* [Work instruction] Taking the line that contains "square at the" as the first and the final line of the records as the last, write out every line between them exactly, ends included, and nothing else.
*** Records to use Section Begins ***
Lemma update_item_keeps_ok g k (v : Q) (n : Z) :
  1 <= n ->
  Forall meter_ok (meters g) -> NoDup (map fst (meters g)) ->
  exists g',
    update_item g k v n = (Return VNone, g') /\
    Forall meter_ok (meters g') /\ NoDup (map fst (meters g')).
Proof.
  intros Hn Hok Hdup.
  assert (Forall (fun e => 0 <= NamedAverageMeter.count (snd e)) (meters g)) as Hall.
  { eapply Forall_impl; [exact Hok|]. intros e (_ & _ & Hpos & _). lia. }
  destruct (update_item_returns g k v n Hall Hn) as [Hitem Hc].
  eexists. split; [exact Hitem|]. simpl meters. split.
  - apply od_set_Forall; [exact Hok|].
    rewrite (named_update_returns _ v n Hc Hn).
    unfold meter_ok. simpl. repeat split; try lia.
    + destruct (od_get k (meters g)) as [m|] eqn:Hget; [|reflexivity].
      apply od_get_In in Hget. rewrite Forall_forall in Hok.
      apply list_elem_of_In, Hok in Hget. apply Hget.
    + destruct (od_get k (meters g)) as [m|] eqn:Hget; [|reflexivity].
      apply od_get_In in Hget. rewrite Forall_forall in Hok.
      apply list_elem_of_In, Hok in Hget. apply Hget.
  - rewrite od_set_keys.
    destruct (od_get k (meters g)) eqn:Hget; [exact Hdup|].
    apply NoDup_app. split; [exact Hdup|]. split.
    + intros x Hx Hin. apply list_elem_of_In in Hin. destruct Hin as [<-|[]].
      apply od_get_None_keys in Hget. apply Hget. by apply list_elem_of_In.
    + apply NoDup_singleton.
Qed.

Lemma update_keeps_ok (data : list (string * Q)) :
  forall g (n : Z),
  1 <= n ->
  Forall meter_ok (meters g) -> NoDup (map fst (meters g)) ->
  exists g',
    update g data n = (Return VNone, g') /\
    Forall meter_ok (meters g') /\ NoDup (map fst (meters g')).
Proof.
  induction data as [|[k v] rest IH]; intros g n Hn Hok Hdup.
  - exists g. by repeat split.
  - cbn [update].
    destruct (update_item_keeps_ok g k v n Hn Hok Hdup) as (g1 & -> & Hok1 & Hdup1).
    apply IH; done.
Qed.

(** X13: starting from an empty group, no sequence of [update(data, n)]
    calls with every [n >= 1] raises, and afterwards every meter of the
    group is named after its key, has the format [":4f"], has a positive
    count and holds [avg = sum / count]; no key is listed twice. *)
Theorem group_invariant (calls : list (list (string * Q) * Z)) :
  Forall (fun c => 1 <= snd c) calls ->
  exists g,
    updates init calls = (Return VNone, g) /\
    Forall meter_ok (meters g) /\ NoDup (map fst (meters g)).
Proof.
  assert (forall g0,
            Forall meter_ok (meters g0) -> NoDup (map fst (meters g0)) ->
            Forall (fun c => 1 <= snd c) calls ->
            exists g,
              updates g0 calls = (Return VNone, g) /\
              Forall meter_ok (meters g) /\ NoDup (map fst (meters g))) as Hgen.
  { induction calls as [|[data n] rest IH]; intros g0 Hok Hdup Hall.
    - exists g0. by repeat split.
    - apply Forall_cons in Hall as [Hn Hrest]. simpl in Hn. cbn [updates].
      destruct (update_keeps_ok data g0 n Hn Hok Hdup) as (g1 & -> & Hok1 & Hdup1).
      apply IH; done. }
  apply Hgen; [constructor | apply NoDup_nil; done].
Qed.

End GroupFacts.

(** ** [Cutout] *)

Section CutoutFacts.
Import Cutout.

Lemma np_clip_bounds (a h : Z) : 0 <= h -> 0 <= np_clip a 0 h <= h.
Proof. unfold np_clip. lia. Qed.

(** Inside the image, the clipped bounds cut the same rows as the bounds
    before clipping. *)
Lemma mask_unclipped (self : t) (h w y x i j : Z) :
  0 <= i < h -> 0 <= j < w ->
  (let '(y1, y2, x1, x2) := hole self h w y x in mask h w y1 y2 x1 x2 i j)
  = if (y - length self / 2 <=? i) && (i <? y + length self / 2)
       && (x - length self / 2 <=? j) && (j <? x + length self / 2)
    then 0%Q else 1%Q.
Proof.
  intros Hi Hj. unfold hole, mask.
  rewrite !slice_bound_inside by (apply np_clip_bounds; lia).
  unfold np_clip.
  repeat match goal with
         | |- context [Z.leb ?a ?b] => destruct (Z.leb_spec a b)
         | |- context [Z.ltb ?a ?b] => destruct (Z.ltb_spec a b)
         end; simpl; try reflexivity; lia.
Qed.

(** X14: when the coin comes up, [Cutout] returns the image with the same
    shape, zero inside the square of side [2 * (length // 2)] around the
    drawn centre and unchanged everywhere else: clipping only cuts the
    square at the border, and an odd [length] cuts one pixel less than it
    says. *)
Theorem cutout_zeroes_square (self : t) (coin y x : Z) (img : image) :
  coin <> 0 -> 0 < height img -> 0 < width img ->
  exists img',
    call self coin y x img = Return img' /\
    channels img' = channels img /\ height img' = height img /\
    width img' = width img /\
    forall c i j, 0 <= i < height img -> 0 <= j < width img ->
      (pixel img' c i j ==
       if (y - length self / 2 <=? i) && (i <? y + length self / 2)
          && (x - length self / 2 <=? j) && (j <? x + length self / 2)
       then 0 else pixel img c i j)%Q.
Proof.
  intros Hcoin Hh Hw. unfold call.
  destruct (Z.eqb_spec coin 0); [done|].
  destruct (Z.leb_spec (height img) 0); [lia|].
  destruct (Z.leb_spec (width img) 0); [lia|].
  pose proof (mask_unclipped self (height img) (width img) y x) as Hmask.
  destruct (hole self (height img) (width img) y x) as [[[y1 y2] x1] x2].
  eexists. split; [reflexivity|]. repeat split.
  intros c i j Hi Hj. simpl. rewrite (Hmask i j Hi Hj).
  destruct (_ && _); ring.
Qed.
*** Records to use Section Ends ***
* [Answer to the problem]
    square at the border, and an odd [length] cuts one pixel less than it
    says. *)
Theorem cutout_zeroes_square (self : t) (coin y x : Z) (img : image) :
  coin <> 0 -> 0 < height img -> 0 < width img ->
  exists img',
    call self coin y x img = Return img' /\
    channels img' = channels img /\ height img' = height img /\
    width img' = width img /\
    forall c i j, 0 <= i < height img -> 0 <= j < width img ->
      (pixel img' c i j ==
       if (y - length self / 2 <=? i) && (i <? y + length self / 2)
          && (x - length self / 2 <=? j) && (j <? x + length self / 2)
       then 0 else pixel img c i j)%Q.
Proof.
  intros Hcoin Hh Hw. unfold call.
  destruct (Z.eqb_spec coin 0); [done|].
  destruct (Z.leb_spec (height img) 0); [lia|].
  destruct (Z.leb_spec (width img) 0); [lia|].
  pose proof (mask_unclipped self (height img) (width img) y x) as Hmask.
  destruct (hole self (height img) (width img) y x) as [[[y1 y2] x1] x2].
  eexists. split; [reflexivity|]. repeat split.
  intros c i j Hi Hj. simpl. rewrite (Hmask i j Hi Hj).
  destruct (_ && _); ring.
Qed.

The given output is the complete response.